Below are lines of data; restate word for word those running from the line containing "snd <$> List.find" to the line containing "(fix lex l m := match l, m with", inclusive, and no others.

Segment Start: INFORMATION SUPPLIED

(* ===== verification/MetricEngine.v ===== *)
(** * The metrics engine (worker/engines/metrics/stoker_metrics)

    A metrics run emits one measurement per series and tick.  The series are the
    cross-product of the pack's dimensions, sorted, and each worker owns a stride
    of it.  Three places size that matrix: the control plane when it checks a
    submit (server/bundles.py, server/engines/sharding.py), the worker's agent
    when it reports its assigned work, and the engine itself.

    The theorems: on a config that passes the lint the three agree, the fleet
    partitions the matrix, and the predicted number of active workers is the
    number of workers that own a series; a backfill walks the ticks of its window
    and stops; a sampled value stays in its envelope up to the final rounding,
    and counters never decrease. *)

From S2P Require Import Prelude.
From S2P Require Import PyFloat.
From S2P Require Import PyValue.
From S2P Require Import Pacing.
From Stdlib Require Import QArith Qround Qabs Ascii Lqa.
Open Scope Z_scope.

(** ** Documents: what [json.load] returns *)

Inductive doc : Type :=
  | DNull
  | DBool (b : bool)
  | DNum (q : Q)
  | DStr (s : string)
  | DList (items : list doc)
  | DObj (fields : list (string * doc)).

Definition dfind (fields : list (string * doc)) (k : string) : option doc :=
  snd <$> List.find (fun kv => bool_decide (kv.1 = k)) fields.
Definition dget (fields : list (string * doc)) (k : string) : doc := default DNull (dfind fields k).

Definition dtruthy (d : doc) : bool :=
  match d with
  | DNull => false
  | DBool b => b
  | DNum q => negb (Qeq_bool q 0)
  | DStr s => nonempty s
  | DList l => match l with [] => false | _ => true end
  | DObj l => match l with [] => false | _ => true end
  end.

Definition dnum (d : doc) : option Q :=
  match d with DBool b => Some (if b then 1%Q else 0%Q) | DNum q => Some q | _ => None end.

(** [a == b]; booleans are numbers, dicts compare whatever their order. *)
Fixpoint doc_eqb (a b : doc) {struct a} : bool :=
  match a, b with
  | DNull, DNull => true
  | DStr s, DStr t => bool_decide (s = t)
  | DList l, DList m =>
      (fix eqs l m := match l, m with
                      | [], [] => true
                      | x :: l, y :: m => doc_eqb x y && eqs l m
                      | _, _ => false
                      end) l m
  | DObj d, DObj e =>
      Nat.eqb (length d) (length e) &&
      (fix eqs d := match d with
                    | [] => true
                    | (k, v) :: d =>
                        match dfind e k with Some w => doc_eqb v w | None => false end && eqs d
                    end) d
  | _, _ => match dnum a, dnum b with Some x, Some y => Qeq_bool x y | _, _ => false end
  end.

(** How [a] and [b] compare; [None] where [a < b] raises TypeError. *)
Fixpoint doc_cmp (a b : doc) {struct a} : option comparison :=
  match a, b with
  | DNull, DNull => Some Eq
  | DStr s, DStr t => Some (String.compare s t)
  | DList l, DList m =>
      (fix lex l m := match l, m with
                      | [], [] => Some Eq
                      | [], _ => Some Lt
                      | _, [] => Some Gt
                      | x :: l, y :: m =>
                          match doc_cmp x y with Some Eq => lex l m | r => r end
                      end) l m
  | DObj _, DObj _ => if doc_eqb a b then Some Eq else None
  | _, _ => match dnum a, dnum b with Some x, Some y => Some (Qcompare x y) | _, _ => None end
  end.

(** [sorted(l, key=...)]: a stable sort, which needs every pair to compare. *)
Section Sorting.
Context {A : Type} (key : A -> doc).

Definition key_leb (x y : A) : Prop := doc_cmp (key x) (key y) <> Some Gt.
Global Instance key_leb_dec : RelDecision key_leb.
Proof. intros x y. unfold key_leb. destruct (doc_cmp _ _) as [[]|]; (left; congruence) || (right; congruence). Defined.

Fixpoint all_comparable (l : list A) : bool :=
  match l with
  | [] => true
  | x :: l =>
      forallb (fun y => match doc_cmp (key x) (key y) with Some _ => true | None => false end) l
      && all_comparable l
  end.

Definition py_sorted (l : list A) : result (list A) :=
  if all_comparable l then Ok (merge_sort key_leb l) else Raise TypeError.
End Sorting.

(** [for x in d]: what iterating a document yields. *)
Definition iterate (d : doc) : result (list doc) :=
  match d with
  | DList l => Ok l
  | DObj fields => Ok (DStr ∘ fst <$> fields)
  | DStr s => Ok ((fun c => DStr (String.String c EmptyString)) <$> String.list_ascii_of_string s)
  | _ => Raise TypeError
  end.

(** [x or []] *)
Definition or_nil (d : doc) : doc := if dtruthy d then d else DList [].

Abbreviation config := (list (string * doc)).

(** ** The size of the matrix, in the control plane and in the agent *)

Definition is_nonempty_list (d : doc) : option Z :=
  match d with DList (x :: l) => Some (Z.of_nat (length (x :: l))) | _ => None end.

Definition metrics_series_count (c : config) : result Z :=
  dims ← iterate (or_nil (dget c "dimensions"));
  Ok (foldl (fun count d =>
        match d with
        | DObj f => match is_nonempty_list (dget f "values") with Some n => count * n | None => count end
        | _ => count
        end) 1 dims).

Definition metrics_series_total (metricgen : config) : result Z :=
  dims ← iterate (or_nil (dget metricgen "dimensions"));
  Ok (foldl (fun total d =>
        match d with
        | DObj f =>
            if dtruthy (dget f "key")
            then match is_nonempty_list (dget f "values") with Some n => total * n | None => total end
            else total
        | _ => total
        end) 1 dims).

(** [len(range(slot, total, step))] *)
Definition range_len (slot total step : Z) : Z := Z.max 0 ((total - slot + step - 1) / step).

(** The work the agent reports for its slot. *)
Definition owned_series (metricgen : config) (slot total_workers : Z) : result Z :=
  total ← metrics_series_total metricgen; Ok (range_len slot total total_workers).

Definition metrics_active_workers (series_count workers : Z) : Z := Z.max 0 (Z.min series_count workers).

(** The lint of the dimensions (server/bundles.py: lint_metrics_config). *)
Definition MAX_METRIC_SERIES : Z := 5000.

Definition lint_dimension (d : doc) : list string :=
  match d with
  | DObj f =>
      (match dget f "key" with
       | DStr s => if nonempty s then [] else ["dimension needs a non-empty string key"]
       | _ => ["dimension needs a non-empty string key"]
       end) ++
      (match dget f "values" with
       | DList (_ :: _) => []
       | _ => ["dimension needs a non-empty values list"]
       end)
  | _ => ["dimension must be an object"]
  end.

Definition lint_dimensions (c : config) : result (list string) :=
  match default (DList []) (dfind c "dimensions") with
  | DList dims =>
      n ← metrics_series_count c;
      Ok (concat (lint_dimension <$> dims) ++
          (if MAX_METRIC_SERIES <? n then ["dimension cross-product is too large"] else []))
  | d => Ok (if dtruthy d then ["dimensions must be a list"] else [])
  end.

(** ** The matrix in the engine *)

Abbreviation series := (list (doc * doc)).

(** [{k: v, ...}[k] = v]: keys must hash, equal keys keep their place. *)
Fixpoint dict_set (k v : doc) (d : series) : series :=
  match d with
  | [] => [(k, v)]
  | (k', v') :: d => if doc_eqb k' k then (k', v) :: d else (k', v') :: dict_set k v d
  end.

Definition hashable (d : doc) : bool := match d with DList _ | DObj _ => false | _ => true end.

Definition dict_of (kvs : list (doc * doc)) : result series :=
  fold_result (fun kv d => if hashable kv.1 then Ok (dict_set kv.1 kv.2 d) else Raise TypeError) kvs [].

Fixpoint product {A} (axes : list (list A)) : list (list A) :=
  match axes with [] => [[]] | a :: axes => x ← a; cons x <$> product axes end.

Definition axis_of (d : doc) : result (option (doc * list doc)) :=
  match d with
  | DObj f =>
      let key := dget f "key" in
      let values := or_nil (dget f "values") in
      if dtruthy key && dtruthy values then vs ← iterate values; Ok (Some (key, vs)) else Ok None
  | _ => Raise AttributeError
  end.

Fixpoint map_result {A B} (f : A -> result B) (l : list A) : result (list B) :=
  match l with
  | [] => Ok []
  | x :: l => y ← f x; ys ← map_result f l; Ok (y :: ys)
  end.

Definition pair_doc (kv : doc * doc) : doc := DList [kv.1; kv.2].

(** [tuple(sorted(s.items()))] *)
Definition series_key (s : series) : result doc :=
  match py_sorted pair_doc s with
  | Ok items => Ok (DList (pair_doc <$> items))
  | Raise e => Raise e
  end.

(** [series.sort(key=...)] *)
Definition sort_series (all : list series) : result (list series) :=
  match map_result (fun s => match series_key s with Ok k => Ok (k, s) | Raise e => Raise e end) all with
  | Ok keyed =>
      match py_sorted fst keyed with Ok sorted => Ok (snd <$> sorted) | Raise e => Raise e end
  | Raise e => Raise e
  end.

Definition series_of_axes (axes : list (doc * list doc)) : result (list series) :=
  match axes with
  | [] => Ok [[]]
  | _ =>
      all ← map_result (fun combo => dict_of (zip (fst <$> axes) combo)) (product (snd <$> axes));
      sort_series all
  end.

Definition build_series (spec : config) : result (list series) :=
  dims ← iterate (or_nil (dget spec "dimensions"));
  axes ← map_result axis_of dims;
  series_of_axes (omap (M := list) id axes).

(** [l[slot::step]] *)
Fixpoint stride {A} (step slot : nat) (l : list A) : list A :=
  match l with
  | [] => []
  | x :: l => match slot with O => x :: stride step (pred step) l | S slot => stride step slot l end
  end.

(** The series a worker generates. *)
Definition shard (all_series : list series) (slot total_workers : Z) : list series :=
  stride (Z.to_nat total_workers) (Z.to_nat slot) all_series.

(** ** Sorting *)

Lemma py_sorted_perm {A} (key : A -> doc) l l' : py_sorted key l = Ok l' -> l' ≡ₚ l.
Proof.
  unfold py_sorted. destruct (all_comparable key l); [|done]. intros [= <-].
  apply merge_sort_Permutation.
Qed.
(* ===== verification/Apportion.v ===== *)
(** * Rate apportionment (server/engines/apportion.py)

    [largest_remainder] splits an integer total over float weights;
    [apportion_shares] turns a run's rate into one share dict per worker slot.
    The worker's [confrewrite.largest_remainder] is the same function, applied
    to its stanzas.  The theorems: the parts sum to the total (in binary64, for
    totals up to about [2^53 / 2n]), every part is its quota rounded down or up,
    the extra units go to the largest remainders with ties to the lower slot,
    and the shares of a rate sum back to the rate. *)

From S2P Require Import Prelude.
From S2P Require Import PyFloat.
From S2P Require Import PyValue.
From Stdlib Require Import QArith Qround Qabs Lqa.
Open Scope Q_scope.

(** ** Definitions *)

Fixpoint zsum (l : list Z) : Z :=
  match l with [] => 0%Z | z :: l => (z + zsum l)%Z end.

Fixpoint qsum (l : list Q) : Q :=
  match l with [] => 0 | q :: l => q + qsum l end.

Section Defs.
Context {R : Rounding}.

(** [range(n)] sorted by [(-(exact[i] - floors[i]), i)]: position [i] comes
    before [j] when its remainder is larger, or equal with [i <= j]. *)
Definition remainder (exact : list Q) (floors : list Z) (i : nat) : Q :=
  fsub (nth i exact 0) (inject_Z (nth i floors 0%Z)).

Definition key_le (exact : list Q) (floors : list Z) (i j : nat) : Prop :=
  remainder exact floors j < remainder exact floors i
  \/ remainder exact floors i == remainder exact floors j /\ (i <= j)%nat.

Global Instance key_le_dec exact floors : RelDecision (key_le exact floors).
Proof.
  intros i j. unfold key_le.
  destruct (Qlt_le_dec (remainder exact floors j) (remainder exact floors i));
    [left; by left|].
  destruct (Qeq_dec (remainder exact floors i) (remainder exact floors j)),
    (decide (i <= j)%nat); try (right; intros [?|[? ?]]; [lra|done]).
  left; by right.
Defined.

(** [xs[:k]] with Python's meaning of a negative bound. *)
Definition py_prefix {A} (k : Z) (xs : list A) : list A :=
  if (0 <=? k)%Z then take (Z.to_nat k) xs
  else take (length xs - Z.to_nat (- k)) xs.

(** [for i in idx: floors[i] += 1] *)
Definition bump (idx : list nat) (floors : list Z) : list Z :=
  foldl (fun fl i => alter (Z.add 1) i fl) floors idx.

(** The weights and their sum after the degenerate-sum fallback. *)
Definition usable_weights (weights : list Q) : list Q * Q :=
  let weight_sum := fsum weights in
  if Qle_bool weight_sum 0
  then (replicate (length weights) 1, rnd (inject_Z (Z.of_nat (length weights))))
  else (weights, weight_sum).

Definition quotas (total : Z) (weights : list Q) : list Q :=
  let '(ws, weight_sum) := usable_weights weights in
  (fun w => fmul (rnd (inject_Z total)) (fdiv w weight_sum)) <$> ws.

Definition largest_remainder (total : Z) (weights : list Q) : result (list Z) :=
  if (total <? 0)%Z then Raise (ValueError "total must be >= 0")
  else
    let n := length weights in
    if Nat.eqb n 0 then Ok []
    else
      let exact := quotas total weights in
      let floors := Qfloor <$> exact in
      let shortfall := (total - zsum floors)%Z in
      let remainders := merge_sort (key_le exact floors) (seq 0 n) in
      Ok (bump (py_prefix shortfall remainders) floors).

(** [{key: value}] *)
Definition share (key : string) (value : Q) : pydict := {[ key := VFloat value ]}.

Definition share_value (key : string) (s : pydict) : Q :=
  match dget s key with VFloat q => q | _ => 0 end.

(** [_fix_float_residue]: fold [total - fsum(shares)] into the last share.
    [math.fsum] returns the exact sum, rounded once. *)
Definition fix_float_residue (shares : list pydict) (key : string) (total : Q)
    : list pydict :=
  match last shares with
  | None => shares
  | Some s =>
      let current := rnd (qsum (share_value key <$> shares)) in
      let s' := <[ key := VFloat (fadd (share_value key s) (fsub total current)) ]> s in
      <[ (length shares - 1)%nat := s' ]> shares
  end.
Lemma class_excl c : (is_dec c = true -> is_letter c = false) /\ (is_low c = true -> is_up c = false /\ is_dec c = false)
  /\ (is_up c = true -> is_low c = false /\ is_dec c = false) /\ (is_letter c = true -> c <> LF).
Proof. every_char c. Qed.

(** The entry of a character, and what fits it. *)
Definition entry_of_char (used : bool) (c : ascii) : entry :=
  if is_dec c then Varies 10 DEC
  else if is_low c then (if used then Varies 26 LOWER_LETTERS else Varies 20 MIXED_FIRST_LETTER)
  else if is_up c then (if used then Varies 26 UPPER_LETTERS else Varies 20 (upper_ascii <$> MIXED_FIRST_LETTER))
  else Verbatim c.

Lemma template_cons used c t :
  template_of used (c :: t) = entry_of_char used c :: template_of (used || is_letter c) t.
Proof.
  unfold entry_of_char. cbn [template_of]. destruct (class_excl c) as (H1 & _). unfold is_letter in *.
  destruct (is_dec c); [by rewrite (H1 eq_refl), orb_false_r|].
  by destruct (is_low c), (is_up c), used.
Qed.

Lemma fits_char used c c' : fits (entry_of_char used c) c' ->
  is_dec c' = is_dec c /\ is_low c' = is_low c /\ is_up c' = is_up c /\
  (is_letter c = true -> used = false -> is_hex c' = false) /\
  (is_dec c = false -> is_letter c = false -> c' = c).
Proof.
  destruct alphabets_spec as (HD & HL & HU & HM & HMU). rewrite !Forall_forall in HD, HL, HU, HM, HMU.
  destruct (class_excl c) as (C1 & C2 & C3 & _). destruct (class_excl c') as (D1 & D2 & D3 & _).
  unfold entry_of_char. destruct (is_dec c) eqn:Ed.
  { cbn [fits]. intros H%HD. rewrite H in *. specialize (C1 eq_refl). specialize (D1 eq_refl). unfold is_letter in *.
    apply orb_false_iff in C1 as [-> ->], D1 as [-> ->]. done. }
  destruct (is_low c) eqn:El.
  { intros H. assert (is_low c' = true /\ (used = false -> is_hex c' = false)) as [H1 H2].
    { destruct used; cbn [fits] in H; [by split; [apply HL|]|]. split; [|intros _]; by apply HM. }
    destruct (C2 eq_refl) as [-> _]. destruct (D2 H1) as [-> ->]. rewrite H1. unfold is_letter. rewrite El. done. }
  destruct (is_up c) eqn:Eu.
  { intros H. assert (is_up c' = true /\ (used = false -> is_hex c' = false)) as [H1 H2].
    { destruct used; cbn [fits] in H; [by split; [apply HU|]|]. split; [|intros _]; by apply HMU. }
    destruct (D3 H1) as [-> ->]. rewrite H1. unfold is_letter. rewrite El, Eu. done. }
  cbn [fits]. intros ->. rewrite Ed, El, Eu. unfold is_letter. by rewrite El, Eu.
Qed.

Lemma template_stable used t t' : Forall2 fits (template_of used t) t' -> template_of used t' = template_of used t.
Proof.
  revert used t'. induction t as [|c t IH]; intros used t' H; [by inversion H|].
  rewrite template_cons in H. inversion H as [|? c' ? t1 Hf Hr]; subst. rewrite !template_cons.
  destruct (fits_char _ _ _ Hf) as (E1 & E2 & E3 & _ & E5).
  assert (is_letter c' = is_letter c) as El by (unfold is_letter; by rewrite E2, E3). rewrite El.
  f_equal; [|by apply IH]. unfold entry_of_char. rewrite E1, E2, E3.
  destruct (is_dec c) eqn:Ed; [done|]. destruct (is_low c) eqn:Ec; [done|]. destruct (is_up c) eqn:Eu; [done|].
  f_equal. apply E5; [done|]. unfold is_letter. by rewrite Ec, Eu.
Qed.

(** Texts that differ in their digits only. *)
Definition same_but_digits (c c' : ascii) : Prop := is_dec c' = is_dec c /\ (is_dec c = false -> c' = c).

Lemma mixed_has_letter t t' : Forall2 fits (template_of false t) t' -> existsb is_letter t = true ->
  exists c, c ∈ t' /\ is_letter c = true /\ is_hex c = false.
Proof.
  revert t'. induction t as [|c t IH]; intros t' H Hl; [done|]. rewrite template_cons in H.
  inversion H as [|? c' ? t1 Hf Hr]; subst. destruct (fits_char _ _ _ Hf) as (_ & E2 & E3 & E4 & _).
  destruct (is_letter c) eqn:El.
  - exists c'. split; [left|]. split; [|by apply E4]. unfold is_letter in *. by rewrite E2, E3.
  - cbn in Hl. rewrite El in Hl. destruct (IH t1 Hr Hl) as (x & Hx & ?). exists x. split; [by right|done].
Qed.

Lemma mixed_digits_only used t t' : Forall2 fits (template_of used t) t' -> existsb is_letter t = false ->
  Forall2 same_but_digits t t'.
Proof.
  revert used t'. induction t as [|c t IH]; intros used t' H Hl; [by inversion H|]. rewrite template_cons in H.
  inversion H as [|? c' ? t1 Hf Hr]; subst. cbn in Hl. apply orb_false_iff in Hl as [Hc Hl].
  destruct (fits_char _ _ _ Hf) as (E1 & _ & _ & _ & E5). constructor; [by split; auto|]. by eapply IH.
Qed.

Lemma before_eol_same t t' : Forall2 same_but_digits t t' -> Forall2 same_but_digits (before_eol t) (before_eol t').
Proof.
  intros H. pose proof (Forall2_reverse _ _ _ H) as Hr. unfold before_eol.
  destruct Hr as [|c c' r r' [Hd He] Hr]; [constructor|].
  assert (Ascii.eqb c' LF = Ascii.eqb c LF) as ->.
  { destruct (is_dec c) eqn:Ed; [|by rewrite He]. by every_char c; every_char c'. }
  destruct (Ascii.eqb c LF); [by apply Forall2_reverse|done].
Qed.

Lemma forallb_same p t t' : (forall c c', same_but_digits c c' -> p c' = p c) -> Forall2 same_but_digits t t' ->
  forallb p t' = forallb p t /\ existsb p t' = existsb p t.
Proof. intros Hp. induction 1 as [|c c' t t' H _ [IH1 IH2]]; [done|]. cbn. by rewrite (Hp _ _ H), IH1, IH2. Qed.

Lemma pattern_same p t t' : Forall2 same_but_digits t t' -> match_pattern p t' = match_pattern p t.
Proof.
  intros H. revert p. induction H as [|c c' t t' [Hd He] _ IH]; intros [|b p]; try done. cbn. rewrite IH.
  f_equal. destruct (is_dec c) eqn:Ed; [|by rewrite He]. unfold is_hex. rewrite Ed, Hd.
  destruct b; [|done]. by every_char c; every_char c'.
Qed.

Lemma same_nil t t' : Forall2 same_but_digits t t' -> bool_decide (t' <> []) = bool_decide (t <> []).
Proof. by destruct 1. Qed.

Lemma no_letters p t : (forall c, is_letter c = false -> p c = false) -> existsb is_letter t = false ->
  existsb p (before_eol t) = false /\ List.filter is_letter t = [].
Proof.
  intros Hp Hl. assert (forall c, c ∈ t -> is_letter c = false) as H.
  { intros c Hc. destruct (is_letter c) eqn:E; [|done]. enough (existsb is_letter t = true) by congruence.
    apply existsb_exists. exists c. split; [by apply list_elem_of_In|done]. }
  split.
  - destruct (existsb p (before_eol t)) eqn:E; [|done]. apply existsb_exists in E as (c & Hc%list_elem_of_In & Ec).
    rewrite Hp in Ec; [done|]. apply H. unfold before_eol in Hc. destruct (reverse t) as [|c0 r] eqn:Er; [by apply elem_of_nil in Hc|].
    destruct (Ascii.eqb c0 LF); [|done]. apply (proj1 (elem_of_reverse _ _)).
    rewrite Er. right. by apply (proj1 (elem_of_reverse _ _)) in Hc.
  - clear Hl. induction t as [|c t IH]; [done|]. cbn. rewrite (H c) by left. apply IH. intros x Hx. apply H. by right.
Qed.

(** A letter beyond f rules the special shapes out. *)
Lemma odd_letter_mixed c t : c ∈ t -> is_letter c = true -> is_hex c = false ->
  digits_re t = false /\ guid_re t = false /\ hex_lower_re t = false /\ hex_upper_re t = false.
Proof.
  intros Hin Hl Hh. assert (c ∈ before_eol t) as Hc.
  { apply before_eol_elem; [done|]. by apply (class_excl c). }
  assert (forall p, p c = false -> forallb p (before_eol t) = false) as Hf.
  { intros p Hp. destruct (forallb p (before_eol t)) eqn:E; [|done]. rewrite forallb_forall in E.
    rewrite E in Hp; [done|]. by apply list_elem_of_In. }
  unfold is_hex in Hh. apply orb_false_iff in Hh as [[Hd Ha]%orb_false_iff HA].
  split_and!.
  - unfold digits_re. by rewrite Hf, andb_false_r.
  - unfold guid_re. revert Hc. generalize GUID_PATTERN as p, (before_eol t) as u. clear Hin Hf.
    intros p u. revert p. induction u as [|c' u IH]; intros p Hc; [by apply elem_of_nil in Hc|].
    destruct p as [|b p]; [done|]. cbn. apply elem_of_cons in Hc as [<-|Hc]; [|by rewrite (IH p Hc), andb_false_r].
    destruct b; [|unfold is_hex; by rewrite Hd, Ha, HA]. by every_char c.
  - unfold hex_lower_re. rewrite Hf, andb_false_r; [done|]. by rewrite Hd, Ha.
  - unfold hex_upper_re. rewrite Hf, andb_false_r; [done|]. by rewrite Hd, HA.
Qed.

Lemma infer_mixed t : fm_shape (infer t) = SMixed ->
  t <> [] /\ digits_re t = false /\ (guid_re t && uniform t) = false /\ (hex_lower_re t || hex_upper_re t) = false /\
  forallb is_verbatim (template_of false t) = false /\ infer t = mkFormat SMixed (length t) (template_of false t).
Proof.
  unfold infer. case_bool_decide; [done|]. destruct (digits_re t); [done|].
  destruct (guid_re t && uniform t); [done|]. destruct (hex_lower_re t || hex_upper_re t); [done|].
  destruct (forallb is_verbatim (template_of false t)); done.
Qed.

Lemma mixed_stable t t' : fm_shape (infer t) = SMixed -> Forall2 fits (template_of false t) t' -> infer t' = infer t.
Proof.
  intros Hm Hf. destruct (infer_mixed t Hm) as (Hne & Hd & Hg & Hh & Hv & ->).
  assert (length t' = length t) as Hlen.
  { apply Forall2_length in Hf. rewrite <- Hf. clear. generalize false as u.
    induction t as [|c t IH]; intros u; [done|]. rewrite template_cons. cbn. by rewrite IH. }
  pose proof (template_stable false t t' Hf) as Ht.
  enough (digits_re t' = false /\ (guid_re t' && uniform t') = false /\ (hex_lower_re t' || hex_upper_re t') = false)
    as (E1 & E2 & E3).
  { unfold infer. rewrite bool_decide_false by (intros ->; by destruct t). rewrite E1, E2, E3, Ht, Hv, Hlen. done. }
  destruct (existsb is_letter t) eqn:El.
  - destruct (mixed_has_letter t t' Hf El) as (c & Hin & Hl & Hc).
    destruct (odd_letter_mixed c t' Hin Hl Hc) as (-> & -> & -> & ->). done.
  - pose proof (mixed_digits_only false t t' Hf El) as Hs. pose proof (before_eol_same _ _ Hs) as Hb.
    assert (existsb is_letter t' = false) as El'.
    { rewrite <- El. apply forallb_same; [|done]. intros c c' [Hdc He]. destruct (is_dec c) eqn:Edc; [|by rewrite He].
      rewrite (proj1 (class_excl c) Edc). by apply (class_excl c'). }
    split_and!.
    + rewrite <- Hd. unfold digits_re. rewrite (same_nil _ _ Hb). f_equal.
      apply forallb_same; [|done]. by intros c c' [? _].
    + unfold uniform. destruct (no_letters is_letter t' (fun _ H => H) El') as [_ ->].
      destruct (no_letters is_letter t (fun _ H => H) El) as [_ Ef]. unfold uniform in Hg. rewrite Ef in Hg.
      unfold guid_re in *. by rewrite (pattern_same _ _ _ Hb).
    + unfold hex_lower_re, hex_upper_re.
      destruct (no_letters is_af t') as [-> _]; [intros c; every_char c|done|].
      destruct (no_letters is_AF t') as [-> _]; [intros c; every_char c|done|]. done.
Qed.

Segment End: INFORMATION SUPPLIED

● **RESPONSE AREA**:
  snd <$> List.find (fun kv => bool_decide (kv.1 = k)) fields.
Definition dget (fields : list (string * doc)) (k : string) : doc := default DNull (dfind fields k).

Definition dtruthy (d : doc) : bool :=
  match d with
  | DNull => false
  | DBool b => b
  | DNum q => negb (Qeq_bool q 0)
  | DStr s => nonempty s
  | DList l => match l with [] => false | _ => true end
  | DObj l => match l with [] => false | _ => true end
  end.

Definition dnum (d : doc) : option Q :=
  match d with DBool b => Some (if b then 1%Q else 0%Q) | DNum q => Some q | _ => None end.

(** [a == b]; booleans are numbers, dicts compare whatever their order. *)
Fixpoint doc_eqb (a b : doc) {struct a} : bool :=
  match a, b with
  | DNull, DNull => true
  | DStr s, DStr t => bool_decide (s = t)
  | DList l, DList m =>
      (fix eqs l m := match l, m with
                      | [], [] => true
                      | x :: l, y :: m => doc_eqb x y && eqs l m
                      | _, _ => false
                      end) l m
  | DObj d, DObj e =>
      Nat.eqb (length d) (length e) &&
      (fix eqs d := match d with
                    | [] => true
                    | (k, v) :: d =>
                        match dfind e k with Some w => doc_eqb v w | None => false end && eqs d
                    end) d
  | _, _ => match dnum a, dnum b with Some x, Some y => Qeq_bool x y | _, _ => false end
  end.

(** How [a] and [b] compare; [None] where [a < b] raises TypeError. *)
Fixpoint doc_cmp (a b : doc) {struct a} : option comparison :=
  match a, b with
  | DNull, DNull => Some Eq
  | DStr s, DStr t => Some (String.compare s t)
  | DList l, DList m =>
      (fix lex l m := match l, m with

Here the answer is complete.